╭─ Material for the task

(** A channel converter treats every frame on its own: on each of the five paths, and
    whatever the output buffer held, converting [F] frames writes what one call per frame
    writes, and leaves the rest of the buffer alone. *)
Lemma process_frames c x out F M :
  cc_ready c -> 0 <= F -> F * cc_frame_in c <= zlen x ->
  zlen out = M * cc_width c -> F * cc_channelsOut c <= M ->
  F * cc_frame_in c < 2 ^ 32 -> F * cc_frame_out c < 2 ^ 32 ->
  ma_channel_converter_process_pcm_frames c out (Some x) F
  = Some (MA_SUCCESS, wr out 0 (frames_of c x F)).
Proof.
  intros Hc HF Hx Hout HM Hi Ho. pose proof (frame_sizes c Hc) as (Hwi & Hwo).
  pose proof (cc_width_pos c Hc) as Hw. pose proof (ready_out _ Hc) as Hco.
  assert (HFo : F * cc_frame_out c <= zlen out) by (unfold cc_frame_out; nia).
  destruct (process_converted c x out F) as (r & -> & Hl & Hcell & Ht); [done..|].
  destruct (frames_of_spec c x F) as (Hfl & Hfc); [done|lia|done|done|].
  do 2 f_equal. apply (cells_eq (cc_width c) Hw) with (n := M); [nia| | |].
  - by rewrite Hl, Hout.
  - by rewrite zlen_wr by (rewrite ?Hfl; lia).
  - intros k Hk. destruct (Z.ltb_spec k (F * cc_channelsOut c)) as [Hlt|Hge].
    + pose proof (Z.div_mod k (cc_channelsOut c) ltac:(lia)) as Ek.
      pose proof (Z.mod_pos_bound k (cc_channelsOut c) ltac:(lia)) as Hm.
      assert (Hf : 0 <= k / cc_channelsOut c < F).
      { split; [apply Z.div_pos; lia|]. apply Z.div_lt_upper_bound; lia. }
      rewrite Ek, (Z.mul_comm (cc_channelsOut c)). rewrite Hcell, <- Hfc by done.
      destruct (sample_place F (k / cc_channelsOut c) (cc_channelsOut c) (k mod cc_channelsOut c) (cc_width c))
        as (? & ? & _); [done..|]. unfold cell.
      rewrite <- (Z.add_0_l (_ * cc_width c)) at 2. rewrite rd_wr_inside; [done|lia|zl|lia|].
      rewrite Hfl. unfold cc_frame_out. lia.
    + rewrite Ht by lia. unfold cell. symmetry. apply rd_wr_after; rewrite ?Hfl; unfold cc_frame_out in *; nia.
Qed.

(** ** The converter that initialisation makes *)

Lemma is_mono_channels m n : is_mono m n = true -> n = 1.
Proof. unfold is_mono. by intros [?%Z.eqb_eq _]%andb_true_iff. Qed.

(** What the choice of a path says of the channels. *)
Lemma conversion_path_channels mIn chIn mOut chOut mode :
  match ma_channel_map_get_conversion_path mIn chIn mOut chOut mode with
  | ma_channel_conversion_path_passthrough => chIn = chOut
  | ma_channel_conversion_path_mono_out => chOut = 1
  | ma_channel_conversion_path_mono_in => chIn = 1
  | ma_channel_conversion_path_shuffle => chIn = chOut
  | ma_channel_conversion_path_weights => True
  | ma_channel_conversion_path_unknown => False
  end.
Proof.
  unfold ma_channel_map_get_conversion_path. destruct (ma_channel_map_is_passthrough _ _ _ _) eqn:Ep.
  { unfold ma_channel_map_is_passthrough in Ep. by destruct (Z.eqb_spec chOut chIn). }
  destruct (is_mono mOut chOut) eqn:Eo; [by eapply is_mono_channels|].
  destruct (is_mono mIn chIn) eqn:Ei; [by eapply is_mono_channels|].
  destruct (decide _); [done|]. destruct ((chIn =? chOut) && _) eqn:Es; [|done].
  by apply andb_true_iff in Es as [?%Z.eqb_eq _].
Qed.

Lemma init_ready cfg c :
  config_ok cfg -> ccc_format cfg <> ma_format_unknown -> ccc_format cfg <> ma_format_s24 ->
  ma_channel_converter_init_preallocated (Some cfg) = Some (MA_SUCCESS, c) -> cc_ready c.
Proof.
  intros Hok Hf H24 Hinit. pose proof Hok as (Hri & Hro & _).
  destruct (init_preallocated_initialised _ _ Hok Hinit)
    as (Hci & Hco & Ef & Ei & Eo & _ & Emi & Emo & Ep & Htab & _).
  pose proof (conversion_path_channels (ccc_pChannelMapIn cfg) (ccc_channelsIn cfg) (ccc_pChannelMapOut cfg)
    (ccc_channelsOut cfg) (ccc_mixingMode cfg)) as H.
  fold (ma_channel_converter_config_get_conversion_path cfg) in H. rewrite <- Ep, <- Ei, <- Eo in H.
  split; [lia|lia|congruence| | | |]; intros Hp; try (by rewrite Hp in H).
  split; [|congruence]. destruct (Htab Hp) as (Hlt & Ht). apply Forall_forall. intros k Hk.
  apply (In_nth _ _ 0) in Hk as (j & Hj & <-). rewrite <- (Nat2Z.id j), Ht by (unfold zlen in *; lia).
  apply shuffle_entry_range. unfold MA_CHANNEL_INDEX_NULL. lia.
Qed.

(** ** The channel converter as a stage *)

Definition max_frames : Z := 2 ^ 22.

╰─

**What the exercise asks:** Make a verbatim copy of every entry shown above.

**Exercise output:**
(** A channel converter treats every frame on its own: on each of the five paths, and
    whatever the output buffer held, converting [F] frames writes what one call per frame
    writes, and leaves the rest of the buffer alone. *)
Lemma process_frames c x out F M :
  cc_ready c -> 0 <= F -> F * cc_frame_in c <= zlen x ->
  zlen out = M * cc_width c -> F * cc_channelsOut c <= M ->
  F * cc_frame_in c < 2 ^ 32 -> F * cc_frame_out c < 2 ^ 32 ->
  ma_channel_converter_process_pcm_frames c out (Some x) F
  = Some (MA_SUCCESS, wr out 0 (frames_of c x F)).
Proof.
  intros Hc HF Hx Hout HM Hi Ho. pose proof (frame_sizes c Hc) as (Hwi & Hwo).
  pose proof (cc_width_pos c Hc) as Hw. pose proof (ready_out _ Hc) as Hco.
  assert (HFo : F * cc_frame_out c <= zlen out) by (unfold cc_frame_out; nia).
  destruct (process_converted c x out F) as (r & -> & Hl & Hcell & Ht); [done..|].
  destruct (frames_of_spec c x F) as (Hfl & Hfc); [done|lia|done|done|].
  do 2 f_equal. apply (cells_eq (cc_width c) Hw) with (n := M); [nia| | |].
  - by rewrite Hl, Hout.
  - by rewrite zlen_wr by (rewrite ?Hfl; lia).
  - intros k Hk. destruct (Z.ltb_spec k (F * cc_channelsOut c)) as [Hlt|Hge].
    + pose proof (Z.div_mod k (cc_channelsOut c) ltac:(lia)) as Ek.
      pose proof (Z.mod_pos_bound k (cc_channelsOut c) ltac:(lia)) as Hm.
      assert (Hf : 0 <= k / cc_channelsOut c < F).
      { split; [apply Z.div_pos; lia|]. apply Z.div_lt_upper_bound; lia. }
      rewrite Ek, (Z.mul_comm (cc_channelsOut c)). rewrite Hcell, <- Hfc by done.
      destruct (sample_place F (k / cc_channelsOut c) (cc_channelsOut c) (k mod cc_channelsOut c) (cc_width c))
        as (? & ? & _); [done..|]. unfold cell.
      rewrite <- (Z.add_0_l (_ * cc_width c)) at 2. rewrite rd_wr_inside; [done|lia|zl|lia|].
      rewrite Hfl. unfold cc_frame_out. lia.
    + rewrite Ht by lia. unfold cell. symmetry. apply rd_wr_after; rewrite ?Hfl; unfold cc_frame_out in *; nia.
Qed.

(** ** The converter that initialisation makes *)

Lemma is_mono_channels m n : is_mono m n = true -> n = 1.
Proof. unfold is_mono. by intros [?%Z.eqb_eq _]%andb_true_iff. Qed.

(** What the choice of a path says of the channels. *)
Lemma conversion_path_channels mIn chIn mOut chOut mode :
  match ma_channel_map_get_conversion_path mIn chIn mOut chOut mode with
  | ma_channel_conversion_path_passthrough => chIn = chOut
  | ma_channel_conversion_path_mono_out => chOut = 1
  | ma_channel_conversion_path_mono_in => chIn = 1
  | ma_channel_conversion_path_shuffle => chIn = chOut
  | ma_channel_conversion_path_weights => True
  | ma_channel_conversion_path_unknown => False
  end.
Proof.
  unfold ma_channel_map_get_conversion_path. destruct (ma_channel_map_is_passthrough _ _ _ _) eqn:Ep.
  { unfold ma_channel_map_is_passthrough in Ep. by destruct (Z.eqb_spec chOut chIn). }
  destruct (is_mono mOut chOut) eqn:Eo; [by eapply is_mono_channels|].
  destruct (is_mono mIn chIn) eqn:Ei; [by eapply is_mono_channels|].
  destruct (decide _); [done|]. destruct ((chIn =? chOut) && _) eqn:Es; [|done].
  by apply andb_true_iff in Es as [?%Z.eqb_eq _].
Qed.

Lemma init_ready cfg c :
  config_ok cfg -> ccc_format cfg <> ma_format_unknown -> ccc_format cfg <> ma_format_s24 ->
  ma_channel_converter_init_preallocated (Some cfg) = Some (MA_SUCCESS, c) -> cc_ready c.
Proof.
  intros Hok Hf H24 Hinit. pose proof Hok as (Hri & Hro & _).
  destruct (init_preallocated_initialised _ _ Hok Hinit)
    as (Hci & Hco & Ef & Ei & Eo & _ & Emi & Emo & Ep & Htab & _).
  pose proof (conversion_path_channels (ccc_pChannelMapIn cfg) (ccc_channelsIn cfg) (ccc_pChannelMapOut cfg)
    (ccc_channelsOut cfg) (ccc_mixingMode cfg)) as H.
  fold (ma_channel_converter_config_get_conversion_path cfg) in H. rewrite <- Ep, <- Ei, <- Eo in H.
  split; [lia|lia|congruence| | | |]; intros Hp; try (by rewrite Hp in H).
  split; [|congruence]. destruct (Htab Hp) as (Hlt & Ht). apply Forall_forall. intros k Hk.
  apply (In_nth _ _ 0) in Hk as (j & Hj & <-). rewrite <- (Nat2Z.id j), Ht by (unfold zlen in *; lia).
  apply shuffle_entry_range. unfold MA_CHANNEL_INDEX_NULL. lia.
Qed.

(** ** The channel converter as a stage *)

Definition max_frames : Z := 2 ^ 22.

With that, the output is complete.